ASSIGNED TASK
Where does the word "bool" show up in the records? Copy every line that holds it.
◇ ◇ ◇ ◇ ◇
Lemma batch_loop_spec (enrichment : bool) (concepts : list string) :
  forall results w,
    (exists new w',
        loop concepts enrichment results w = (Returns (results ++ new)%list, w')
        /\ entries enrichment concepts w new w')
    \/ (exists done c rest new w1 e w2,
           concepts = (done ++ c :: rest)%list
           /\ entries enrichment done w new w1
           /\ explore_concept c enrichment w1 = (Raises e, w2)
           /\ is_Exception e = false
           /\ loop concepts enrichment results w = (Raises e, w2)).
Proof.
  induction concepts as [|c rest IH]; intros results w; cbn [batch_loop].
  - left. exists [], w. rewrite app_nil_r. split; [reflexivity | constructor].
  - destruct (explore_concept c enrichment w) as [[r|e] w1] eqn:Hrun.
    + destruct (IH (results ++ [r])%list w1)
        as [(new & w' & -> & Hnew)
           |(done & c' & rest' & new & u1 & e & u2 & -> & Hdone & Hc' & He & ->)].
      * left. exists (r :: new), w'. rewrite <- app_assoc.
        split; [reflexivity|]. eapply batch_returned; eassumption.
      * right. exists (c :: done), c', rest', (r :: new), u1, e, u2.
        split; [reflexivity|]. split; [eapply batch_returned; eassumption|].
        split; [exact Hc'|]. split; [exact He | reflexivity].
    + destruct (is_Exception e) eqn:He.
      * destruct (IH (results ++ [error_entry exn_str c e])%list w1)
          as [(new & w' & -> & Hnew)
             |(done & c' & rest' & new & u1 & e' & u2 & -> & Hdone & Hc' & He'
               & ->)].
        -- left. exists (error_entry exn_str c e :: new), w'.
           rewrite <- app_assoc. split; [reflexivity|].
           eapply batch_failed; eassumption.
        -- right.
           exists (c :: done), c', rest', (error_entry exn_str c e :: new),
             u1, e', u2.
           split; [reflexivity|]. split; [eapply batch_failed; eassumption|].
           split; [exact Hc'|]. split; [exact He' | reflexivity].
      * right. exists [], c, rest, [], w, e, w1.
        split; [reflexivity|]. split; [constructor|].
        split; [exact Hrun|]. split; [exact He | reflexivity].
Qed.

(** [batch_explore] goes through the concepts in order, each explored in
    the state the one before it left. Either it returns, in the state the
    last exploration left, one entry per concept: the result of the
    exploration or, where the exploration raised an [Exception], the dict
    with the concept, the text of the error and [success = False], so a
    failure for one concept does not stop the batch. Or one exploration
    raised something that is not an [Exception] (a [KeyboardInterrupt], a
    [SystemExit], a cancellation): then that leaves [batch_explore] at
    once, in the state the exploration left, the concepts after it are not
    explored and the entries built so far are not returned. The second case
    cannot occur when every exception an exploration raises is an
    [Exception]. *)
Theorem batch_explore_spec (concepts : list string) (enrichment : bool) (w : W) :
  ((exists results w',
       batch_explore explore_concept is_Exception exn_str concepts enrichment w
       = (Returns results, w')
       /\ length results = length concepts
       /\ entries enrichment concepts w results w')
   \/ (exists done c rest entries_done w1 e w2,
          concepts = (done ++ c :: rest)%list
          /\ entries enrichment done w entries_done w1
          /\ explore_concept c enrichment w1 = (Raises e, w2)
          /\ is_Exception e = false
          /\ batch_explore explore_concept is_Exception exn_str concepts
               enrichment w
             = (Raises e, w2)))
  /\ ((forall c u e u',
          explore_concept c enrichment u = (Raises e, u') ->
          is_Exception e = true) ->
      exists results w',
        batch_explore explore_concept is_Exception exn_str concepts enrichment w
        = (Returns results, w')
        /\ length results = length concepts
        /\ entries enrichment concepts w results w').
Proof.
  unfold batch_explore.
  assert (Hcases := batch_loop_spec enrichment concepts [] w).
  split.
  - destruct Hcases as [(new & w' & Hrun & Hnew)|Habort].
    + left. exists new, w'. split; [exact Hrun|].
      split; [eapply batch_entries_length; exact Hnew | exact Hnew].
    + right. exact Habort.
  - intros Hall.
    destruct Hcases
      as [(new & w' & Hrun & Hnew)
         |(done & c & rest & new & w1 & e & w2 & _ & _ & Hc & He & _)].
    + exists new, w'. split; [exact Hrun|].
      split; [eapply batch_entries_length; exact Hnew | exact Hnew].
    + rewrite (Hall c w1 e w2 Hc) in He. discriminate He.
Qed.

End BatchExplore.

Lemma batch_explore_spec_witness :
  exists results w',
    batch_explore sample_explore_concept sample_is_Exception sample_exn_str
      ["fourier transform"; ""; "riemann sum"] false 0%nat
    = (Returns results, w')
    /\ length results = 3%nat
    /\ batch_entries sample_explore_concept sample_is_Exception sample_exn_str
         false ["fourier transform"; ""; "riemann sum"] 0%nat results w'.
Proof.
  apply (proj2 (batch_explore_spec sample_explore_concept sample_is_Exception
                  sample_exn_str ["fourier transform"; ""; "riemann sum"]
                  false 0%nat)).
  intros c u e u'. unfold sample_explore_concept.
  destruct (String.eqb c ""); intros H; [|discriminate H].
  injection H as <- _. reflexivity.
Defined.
◇ ◇ ◇ ◇ ◇
SOLUTION BELOW
Lemma batch_loop_spec (enrichment : bool) (concepts : list string) :
Theorem batch_explore_spec (concepts : list string) (enrichment : bool) (w : W) :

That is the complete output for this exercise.